(* ===== verification/_CoqProject ===== *)
-Q . S2P
Prelude.v
Queue.v
QueueMore.v
Tree.v
TreeRep.v
TreeInsert.v
TreeFind.v
TreeRemove.v
TreeProps.v
Splay.v
SplayRep.v
SplayProps.v
Vmem.v
VmemInv.v
VmemAlloc.v
VmemFree.v
VmemInit.v
VmemRefine.v
VmemProps.v
Core.v
Dpc.v
Timer.v
Sched.v
Dispatch.v
SoftInt.v
KernelProps.v
Main.v
MainProps.v
Pm.v
Paging.v
MemProps.v
Str.v
Symbols.v
Log.v
LibProps.v
Irq.v
IrqProps.v
Slab.v
Kmem.v
Wired.v
HeapProps.v
Pci.v
PciProps.v
Boot.v
Direct.v
Smp.v
BootProps.v
Cpudata.v
Platform.v
Devices.v
PlatformProps.v
Glue.v
GlueProps.v
Npf.v
NpfText.v
NpfRef.v
Printk.v
NpfProps.v
Messages.v
Fireworks.v
ReportProps.v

+ + + +

WORK REQUIRED:
Write the material out once more so that every line matches the original.

FINISHED TASK:
(* ===== verification/_CoqProject ===== *)
-Q . S2P
Prelude.v
Queue.v
QueueMore.v
Tree.v
TreeRep.v
TreeInsert.v
TreeFind.v
TreeRemove.v
TreeProps.v
Splay.v
SplayRep.v
SplayProps.v
Vmem.v
VmemInv.v
VmemAlloc.v
VmemFree.v
VmemInit.v
VmemRefine.v
VmemProps.v
Core.v
Dpc.v
Timer.v
Sched.v
Dispatch.v
SoftInt.v
KernelProps.v
Main.v
MainProps.v
Pm.v
Paging.v
MemProps.v
Str.v
Symbols.v
Log.v
LibProps.v
Irq.v
IrqProps.v
Slab.v
Kmem.v
Wired.v
HeapProps.v
Pci.v
PciProps.v
Boot.v
Direct.v
Smp.v
BootProps.v
Cpudata.v
Platform.v
Devices.v
PlatformProps.v
Glue.v
GlueProps.v
Npf.v
NpfText.v
NpfRef.v
Printk.v
NpfProps.v
Messages.v
Fireworks.v
ReportProps.v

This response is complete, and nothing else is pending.